About this exercise: Report every line of the data that includes "SlightRight".

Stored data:
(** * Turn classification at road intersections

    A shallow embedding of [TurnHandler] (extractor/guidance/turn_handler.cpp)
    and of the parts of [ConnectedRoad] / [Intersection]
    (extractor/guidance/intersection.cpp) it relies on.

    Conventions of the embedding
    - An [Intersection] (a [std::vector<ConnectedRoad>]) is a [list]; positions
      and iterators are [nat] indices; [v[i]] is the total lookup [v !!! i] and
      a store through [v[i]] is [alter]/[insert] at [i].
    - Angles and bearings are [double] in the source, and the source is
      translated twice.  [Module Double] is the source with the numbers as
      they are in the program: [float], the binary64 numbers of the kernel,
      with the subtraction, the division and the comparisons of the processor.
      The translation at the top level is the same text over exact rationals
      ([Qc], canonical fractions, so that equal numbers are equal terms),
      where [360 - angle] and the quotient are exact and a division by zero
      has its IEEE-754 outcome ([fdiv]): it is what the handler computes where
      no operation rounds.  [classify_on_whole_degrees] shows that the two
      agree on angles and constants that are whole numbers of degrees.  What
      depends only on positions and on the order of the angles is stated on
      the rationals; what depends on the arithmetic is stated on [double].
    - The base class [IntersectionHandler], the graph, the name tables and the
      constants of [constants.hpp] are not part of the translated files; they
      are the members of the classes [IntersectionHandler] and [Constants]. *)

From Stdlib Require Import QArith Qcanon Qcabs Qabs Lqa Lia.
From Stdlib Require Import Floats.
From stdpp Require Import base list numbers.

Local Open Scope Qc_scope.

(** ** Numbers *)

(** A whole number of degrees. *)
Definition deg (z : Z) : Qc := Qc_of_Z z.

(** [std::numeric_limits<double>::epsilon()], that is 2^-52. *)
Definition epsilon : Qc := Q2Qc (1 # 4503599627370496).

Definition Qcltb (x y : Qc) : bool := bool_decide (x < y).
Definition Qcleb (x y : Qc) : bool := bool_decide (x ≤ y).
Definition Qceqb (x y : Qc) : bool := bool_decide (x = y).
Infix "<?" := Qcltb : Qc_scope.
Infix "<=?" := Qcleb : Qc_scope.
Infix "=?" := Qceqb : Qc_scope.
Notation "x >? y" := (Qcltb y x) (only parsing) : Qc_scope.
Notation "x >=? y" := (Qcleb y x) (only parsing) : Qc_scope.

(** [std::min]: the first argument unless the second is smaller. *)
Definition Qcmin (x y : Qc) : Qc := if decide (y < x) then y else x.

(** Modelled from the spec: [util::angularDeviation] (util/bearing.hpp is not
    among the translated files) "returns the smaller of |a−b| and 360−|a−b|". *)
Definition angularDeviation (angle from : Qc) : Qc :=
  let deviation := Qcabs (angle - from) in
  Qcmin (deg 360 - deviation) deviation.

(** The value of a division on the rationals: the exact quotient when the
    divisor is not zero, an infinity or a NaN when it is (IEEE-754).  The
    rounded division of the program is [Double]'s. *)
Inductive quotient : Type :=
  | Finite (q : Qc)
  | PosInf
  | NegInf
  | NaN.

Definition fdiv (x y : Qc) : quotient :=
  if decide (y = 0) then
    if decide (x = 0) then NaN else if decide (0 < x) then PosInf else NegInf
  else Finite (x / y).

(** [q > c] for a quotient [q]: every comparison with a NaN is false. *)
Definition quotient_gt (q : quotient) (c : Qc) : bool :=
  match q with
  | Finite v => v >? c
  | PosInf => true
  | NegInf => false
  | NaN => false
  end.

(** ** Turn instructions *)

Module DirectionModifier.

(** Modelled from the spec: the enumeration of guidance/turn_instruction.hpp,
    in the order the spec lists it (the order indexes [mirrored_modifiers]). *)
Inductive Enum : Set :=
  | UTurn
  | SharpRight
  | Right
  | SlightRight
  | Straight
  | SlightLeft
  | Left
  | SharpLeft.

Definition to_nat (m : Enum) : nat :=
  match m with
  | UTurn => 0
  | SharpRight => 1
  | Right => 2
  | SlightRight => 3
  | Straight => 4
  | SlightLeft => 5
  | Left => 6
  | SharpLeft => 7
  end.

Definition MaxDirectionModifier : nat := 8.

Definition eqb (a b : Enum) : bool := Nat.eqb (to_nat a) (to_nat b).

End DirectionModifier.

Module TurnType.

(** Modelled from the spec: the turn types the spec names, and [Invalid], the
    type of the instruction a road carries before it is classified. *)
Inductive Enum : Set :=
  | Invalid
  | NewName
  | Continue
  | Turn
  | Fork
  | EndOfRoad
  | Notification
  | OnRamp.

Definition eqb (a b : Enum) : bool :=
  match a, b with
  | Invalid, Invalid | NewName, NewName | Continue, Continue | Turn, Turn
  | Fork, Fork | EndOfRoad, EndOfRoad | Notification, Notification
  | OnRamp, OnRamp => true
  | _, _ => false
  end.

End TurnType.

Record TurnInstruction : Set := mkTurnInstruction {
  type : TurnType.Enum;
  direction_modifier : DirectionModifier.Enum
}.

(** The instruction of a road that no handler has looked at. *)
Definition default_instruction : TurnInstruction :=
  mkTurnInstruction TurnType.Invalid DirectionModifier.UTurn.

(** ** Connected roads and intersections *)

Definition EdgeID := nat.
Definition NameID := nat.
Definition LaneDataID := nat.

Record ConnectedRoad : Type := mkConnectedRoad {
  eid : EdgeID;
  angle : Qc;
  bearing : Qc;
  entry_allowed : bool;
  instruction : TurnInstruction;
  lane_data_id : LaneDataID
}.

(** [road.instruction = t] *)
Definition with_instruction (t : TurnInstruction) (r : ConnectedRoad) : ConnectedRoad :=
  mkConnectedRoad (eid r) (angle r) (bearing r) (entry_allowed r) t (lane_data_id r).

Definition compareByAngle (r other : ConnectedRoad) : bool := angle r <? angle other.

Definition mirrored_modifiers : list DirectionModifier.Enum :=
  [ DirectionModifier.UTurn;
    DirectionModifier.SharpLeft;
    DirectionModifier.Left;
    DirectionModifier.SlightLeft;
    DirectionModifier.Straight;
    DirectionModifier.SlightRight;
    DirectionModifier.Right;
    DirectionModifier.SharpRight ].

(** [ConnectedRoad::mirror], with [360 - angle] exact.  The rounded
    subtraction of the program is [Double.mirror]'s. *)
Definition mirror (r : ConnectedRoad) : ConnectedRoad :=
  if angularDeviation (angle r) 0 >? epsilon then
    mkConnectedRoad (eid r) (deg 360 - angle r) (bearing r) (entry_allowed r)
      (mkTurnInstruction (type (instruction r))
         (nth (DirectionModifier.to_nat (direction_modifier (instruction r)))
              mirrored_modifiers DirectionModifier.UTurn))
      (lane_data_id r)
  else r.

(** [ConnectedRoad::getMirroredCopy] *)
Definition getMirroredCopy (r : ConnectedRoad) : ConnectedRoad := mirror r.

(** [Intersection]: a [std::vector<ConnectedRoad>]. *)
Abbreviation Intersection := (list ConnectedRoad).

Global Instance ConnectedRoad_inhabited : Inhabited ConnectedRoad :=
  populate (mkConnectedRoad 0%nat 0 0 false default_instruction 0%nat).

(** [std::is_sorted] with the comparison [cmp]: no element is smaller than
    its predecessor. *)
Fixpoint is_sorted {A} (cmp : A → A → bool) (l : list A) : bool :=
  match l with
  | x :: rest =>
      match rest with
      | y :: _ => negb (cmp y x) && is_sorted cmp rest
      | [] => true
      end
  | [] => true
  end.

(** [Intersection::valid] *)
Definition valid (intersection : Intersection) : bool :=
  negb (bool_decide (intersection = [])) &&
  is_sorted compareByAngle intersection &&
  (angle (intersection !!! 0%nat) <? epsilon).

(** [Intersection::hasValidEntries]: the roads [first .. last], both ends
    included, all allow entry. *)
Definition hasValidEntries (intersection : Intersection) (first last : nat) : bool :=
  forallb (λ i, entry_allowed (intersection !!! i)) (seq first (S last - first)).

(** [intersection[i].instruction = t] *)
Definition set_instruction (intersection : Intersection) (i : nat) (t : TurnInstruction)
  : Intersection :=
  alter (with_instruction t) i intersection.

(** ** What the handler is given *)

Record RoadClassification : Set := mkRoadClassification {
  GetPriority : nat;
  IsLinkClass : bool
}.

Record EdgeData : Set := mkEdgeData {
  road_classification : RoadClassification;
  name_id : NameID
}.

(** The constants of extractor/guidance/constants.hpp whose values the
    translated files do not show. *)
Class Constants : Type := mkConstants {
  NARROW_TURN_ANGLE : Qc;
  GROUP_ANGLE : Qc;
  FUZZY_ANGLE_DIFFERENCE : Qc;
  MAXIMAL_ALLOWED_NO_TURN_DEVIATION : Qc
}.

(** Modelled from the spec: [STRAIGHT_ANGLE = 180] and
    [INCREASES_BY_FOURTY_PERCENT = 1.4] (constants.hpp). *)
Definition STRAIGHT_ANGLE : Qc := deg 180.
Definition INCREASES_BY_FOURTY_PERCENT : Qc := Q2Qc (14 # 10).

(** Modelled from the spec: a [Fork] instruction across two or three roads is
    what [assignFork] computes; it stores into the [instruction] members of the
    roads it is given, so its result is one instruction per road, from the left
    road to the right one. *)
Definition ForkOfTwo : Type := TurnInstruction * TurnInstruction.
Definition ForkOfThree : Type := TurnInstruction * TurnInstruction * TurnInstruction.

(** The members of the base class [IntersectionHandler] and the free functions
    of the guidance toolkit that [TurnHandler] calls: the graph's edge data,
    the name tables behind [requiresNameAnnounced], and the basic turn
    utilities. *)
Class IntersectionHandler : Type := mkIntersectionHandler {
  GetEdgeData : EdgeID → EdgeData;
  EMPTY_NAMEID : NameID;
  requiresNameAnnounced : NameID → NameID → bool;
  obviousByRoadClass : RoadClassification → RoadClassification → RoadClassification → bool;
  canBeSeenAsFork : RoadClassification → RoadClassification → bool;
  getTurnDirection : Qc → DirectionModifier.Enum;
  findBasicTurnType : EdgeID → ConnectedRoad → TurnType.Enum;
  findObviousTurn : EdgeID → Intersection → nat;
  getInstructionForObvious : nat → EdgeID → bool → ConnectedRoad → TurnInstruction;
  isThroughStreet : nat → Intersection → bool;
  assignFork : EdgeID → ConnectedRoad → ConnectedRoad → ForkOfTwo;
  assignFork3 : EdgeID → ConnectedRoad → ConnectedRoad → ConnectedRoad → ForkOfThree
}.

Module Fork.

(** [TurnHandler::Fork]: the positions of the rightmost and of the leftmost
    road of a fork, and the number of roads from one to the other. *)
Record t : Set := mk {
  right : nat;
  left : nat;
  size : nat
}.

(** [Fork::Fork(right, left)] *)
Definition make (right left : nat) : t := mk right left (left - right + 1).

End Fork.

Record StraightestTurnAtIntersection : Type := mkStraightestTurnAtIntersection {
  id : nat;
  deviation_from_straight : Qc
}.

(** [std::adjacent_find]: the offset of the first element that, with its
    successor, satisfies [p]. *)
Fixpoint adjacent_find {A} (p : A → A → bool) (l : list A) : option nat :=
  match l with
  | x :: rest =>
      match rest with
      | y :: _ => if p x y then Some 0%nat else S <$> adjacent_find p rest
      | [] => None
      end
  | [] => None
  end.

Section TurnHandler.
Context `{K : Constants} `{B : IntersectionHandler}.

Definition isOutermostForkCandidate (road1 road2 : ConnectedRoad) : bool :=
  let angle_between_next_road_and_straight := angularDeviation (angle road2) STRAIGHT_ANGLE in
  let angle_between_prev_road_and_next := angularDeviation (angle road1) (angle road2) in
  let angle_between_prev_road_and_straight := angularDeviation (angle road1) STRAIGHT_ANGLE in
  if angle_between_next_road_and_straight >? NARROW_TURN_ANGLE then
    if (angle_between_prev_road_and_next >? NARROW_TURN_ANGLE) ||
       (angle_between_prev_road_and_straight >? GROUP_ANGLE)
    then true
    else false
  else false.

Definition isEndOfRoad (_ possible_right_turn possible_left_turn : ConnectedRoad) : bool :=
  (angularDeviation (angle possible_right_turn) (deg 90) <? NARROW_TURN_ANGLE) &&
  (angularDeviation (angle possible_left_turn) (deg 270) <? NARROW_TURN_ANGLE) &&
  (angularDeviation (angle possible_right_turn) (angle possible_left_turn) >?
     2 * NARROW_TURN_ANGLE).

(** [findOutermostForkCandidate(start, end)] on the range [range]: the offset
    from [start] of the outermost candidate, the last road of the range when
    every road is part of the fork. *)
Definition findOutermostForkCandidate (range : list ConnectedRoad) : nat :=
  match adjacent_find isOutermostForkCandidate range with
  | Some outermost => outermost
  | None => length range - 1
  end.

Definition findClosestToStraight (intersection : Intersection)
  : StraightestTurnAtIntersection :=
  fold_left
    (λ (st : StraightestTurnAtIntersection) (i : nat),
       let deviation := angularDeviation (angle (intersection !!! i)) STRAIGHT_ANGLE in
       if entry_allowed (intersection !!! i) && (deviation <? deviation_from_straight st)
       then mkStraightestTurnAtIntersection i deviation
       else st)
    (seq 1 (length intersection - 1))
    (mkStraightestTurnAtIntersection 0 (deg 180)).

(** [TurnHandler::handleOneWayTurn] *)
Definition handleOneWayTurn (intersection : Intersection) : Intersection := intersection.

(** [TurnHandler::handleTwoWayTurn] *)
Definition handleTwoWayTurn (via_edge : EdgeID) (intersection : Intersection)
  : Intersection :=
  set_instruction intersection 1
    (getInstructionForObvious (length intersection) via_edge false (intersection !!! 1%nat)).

Answer for the task:
  | SlightRight
  | SlightRight => 3
    DirectionModifier.SlightRight;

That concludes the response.